### Action item
Repeat exactly, and only, the lines of the entries below from the one with "(* ===== verification/Strength.v ===== *)" through the one with "Definition tier_rank (t", both ends included.

(Dataset excerpts)
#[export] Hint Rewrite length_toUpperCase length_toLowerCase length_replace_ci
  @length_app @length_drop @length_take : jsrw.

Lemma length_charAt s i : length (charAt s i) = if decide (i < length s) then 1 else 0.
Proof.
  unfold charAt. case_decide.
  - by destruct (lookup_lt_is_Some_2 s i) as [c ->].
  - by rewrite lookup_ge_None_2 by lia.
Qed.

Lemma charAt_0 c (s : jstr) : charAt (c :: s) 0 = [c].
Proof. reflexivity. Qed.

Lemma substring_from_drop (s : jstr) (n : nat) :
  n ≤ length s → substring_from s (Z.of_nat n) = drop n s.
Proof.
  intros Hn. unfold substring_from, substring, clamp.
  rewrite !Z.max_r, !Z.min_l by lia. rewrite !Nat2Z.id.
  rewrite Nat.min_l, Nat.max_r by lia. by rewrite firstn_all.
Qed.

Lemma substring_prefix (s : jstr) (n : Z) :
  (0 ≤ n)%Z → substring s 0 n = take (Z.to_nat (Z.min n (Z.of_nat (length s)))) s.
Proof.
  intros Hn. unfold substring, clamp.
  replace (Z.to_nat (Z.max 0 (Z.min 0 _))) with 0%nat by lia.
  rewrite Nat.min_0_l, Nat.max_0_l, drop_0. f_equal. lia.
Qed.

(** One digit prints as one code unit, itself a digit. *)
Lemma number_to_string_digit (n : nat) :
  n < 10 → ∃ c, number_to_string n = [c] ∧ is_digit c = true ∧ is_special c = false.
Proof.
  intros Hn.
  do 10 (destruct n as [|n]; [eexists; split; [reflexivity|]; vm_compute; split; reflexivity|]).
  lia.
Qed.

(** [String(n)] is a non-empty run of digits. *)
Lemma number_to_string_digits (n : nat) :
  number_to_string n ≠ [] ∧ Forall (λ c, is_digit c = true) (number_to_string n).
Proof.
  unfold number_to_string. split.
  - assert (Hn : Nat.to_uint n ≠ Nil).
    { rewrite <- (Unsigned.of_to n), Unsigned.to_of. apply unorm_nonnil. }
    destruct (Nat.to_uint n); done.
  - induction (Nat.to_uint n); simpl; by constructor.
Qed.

==

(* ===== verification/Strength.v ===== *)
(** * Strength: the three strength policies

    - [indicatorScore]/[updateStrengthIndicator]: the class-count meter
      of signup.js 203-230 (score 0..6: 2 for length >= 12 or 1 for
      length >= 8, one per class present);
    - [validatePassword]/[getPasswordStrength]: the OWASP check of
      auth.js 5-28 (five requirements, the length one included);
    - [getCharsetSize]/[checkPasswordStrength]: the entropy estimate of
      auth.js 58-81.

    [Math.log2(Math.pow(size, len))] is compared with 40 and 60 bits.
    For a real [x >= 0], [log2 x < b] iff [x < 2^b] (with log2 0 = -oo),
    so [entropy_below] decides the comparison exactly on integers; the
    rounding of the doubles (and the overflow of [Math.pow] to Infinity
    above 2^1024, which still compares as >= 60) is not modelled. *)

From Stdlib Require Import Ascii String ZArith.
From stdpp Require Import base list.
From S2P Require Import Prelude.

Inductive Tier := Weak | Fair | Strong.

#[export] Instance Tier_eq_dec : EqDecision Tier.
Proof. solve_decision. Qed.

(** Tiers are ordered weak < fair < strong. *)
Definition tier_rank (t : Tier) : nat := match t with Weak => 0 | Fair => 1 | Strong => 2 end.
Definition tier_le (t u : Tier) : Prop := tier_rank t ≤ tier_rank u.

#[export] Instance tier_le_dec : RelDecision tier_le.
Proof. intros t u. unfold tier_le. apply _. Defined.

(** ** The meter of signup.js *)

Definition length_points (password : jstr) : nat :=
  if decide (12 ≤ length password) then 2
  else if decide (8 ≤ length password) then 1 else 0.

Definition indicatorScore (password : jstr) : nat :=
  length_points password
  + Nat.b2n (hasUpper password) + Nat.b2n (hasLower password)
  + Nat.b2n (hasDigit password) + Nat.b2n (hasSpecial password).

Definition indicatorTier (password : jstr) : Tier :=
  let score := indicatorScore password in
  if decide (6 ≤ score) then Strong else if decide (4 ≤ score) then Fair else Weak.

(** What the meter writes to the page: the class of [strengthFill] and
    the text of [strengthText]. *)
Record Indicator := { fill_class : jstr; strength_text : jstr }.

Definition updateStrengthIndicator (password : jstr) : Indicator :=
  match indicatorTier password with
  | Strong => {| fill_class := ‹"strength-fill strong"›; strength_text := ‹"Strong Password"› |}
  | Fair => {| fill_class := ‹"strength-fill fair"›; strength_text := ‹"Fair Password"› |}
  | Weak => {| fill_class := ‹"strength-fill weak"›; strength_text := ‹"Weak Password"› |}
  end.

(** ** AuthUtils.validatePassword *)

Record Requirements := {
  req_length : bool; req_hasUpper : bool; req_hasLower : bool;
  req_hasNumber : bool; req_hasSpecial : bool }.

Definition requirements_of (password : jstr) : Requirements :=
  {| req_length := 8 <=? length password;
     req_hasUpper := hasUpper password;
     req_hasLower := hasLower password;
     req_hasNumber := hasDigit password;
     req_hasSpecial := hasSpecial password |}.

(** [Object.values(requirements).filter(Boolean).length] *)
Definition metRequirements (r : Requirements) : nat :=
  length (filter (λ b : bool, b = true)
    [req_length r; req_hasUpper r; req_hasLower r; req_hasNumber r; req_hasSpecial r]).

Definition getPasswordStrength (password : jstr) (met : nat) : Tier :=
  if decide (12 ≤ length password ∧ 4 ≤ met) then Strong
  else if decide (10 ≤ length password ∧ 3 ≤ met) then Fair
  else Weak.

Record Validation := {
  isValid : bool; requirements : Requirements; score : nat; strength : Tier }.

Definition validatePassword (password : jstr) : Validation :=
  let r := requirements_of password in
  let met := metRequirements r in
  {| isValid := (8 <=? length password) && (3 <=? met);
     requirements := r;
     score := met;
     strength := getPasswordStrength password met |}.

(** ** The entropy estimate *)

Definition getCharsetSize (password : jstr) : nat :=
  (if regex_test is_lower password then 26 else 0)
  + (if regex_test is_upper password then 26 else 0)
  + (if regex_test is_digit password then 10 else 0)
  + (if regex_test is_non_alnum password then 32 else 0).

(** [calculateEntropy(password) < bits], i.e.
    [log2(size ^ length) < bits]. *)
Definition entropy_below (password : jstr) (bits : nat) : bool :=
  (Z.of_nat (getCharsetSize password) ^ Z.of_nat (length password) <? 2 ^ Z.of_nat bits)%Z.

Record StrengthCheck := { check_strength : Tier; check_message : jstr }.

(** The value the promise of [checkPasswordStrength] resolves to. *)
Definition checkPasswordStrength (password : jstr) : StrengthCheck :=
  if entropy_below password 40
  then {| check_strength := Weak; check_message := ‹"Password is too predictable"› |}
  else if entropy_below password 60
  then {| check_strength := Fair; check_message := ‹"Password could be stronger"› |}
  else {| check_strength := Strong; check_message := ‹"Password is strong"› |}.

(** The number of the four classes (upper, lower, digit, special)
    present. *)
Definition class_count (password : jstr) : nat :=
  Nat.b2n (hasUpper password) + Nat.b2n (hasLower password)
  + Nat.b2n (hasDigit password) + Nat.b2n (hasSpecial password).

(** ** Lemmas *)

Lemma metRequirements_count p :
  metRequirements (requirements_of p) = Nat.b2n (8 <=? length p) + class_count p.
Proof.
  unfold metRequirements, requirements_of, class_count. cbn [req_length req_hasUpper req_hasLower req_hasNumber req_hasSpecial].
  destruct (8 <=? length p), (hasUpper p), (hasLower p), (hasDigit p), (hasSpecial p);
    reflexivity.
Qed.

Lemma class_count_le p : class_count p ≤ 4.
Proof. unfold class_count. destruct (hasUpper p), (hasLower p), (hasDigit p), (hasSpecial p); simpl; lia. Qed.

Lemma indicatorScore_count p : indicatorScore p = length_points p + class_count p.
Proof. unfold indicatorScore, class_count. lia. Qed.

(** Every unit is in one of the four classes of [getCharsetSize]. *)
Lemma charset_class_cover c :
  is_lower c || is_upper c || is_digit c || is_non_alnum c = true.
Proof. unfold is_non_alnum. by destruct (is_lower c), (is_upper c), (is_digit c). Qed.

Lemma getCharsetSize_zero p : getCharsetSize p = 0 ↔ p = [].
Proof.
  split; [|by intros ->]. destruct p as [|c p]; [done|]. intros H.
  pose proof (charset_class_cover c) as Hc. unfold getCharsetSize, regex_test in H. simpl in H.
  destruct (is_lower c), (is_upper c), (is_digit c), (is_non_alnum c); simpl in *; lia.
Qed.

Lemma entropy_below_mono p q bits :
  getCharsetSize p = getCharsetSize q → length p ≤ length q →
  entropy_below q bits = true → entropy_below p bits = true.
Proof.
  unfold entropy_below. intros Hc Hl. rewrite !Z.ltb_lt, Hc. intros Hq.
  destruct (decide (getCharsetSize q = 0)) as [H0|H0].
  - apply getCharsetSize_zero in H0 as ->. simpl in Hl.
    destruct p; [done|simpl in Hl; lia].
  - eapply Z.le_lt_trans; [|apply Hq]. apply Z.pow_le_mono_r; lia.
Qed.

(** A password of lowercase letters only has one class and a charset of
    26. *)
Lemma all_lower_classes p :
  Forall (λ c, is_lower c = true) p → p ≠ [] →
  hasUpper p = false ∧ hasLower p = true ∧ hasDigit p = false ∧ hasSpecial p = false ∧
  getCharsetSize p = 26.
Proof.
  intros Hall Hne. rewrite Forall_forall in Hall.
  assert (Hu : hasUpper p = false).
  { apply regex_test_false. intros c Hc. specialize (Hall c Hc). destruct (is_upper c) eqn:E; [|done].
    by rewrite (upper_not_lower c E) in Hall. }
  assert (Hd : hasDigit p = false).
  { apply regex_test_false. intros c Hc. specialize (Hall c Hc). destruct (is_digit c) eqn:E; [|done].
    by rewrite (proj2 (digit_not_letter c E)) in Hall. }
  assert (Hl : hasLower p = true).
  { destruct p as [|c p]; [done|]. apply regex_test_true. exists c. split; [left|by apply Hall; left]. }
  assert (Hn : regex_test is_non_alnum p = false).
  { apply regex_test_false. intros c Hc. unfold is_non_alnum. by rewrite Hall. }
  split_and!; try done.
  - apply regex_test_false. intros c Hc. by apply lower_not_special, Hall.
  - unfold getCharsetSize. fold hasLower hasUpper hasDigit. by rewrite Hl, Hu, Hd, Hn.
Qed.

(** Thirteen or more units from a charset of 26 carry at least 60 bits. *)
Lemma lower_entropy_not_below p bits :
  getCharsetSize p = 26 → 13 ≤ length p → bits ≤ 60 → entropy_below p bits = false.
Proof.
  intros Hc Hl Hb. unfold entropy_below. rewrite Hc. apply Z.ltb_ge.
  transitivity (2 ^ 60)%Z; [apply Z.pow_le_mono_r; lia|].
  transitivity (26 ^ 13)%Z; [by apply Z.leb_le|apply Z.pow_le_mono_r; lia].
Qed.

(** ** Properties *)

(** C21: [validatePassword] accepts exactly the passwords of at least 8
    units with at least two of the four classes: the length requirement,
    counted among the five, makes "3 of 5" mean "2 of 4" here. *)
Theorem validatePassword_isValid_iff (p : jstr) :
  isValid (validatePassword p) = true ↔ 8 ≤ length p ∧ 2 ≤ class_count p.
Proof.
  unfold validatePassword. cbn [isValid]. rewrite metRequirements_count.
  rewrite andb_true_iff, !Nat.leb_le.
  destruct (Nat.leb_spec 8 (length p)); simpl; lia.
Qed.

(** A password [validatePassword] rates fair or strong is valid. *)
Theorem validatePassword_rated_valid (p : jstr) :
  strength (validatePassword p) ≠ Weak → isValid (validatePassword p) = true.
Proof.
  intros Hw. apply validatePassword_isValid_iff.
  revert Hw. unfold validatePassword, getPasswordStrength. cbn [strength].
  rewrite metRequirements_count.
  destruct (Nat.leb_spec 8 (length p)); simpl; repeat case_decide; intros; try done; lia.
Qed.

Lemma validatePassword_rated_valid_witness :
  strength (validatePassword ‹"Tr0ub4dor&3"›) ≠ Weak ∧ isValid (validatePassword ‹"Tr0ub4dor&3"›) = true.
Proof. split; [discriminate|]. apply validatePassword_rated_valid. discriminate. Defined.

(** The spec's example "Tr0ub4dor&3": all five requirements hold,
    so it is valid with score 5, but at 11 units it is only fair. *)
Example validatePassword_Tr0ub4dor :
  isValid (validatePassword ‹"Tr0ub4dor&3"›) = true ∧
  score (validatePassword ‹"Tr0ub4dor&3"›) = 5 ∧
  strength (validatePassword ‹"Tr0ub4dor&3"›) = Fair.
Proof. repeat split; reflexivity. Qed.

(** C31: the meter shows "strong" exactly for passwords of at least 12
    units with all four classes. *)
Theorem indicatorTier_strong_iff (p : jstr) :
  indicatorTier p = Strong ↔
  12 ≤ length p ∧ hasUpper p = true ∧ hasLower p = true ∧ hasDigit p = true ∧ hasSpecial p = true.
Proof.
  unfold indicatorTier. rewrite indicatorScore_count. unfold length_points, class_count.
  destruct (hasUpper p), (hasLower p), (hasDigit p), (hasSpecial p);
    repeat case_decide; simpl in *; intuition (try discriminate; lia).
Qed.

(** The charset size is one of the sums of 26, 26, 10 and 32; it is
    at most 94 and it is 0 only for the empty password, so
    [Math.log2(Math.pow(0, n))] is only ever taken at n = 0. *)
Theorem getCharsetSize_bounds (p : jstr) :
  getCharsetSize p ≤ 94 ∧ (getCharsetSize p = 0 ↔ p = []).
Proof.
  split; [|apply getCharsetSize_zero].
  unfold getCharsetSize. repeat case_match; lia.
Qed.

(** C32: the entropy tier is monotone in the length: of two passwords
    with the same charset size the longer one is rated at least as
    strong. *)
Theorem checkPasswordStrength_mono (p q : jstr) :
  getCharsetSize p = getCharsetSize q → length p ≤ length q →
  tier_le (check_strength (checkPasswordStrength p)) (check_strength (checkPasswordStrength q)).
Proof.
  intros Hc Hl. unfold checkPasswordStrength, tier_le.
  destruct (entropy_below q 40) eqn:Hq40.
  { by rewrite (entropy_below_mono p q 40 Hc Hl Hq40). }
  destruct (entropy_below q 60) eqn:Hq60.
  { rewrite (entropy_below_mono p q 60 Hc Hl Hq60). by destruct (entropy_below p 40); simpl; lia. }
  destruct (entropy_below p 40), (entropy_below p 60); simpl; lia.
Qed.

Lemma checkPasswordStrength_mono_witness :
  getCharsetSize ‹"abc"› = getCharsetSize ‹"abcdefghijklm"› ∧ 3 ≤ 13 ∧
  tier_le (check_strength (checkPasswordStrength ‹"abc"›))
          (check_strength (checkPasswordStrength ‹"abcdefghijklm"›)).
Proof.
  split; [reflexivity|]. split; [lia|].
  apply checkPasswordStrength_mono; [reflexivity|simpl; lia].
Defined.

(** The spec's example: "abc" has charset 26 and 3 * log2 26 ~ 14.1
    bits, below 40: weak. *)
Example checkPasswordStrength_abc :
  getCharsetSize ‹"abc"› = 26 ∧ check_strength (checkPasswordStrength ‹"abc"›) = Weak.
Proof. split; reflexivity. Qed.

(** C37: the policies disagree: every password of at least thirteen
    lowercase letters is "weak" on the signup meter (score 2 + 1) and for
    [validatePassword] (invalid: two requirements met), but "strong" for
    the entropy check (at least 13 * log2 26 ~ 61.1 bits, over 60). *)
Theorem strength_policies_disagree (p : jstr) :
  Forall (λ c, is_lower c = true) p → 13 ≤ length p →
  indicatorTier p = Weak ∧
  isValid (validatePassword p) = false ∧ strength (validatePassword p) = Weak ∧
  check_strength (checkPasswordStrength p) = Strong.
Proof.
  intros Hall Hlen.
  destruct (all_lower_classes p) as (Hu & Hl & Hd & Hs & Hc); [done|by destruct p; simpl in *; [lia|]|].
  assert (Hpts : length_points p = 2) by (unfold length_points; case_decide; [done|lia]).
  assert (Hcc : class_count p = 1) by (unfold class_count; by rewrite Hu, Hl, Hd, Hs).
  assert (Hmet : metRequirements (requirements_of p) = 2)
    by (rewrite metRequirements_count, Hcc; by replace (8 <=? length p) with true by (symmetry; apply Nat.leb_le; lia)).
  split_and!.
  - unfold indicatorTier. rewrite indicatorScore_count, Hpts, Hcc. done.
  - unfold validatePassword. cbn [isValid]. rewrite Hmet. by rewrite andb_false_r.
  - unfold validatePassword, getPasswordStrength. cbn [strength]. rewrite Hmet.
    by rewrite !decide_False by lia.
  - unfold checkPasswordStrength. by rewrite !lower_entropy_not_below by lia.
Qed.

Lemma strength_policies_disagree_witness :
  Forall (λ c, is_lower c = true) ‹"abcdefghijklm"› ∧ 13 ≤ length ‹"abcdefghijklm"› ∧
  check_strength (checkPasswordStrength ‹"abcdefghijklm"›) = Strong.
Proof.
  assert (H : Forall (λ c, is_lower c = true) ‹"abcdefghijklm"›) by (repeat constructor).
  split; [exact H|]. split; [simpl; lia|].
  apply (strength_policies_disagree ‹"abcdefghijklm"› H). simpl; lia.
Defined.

### Written solution
(* ===== verification/Strength.v ===== *)
(** * Strength: the three strength policies

    - [indicatorScore]/[updateStrengthIndicator]: the class-count meter
      of signup.js 203-230 (score 0..6: 2 for length >= 12 or 1 for
      length >= 8, one per class present);
    - [validatePassword]/[getPasswordStrength]: the OWASP check of
      auth.js 5-28 (five requirements, the length one included);
    - [getCharsetSize]/[checkPasswordStrength]: the entropy estimate of
      auth.js 58-81.

    [Math.log2(Math.pow(size, len))] is compared with 40 and 60 bits.
    For a real [x >= 0], [log2 x < b] iff [x < 2^b] (with log2 0 = -oo),
    so [entropy_below] decides the comparison exactly on integers; the
    rounding of the doubles (and the overflow of [Math.pow] to Infinity
    above 2^1024, which still compares as >= 60) is not modelled. *)

From Stdlib Require Import Ascii String ZArith.
From stdpp Require Import base list.
From S2P Require Import Prelude.

Inductive Tier := Weak | Fair | Strong.

#[export] Instance Tier_eq_dec : EqDecision Tier.
Proof. solve_decision. Qed.

(** Tiers are ordered weak < fair < strong. *)
Definition tier_rank (t : Tier) : nat := match t with Weak => 0 | Fair => 1 | Strong => 2 end.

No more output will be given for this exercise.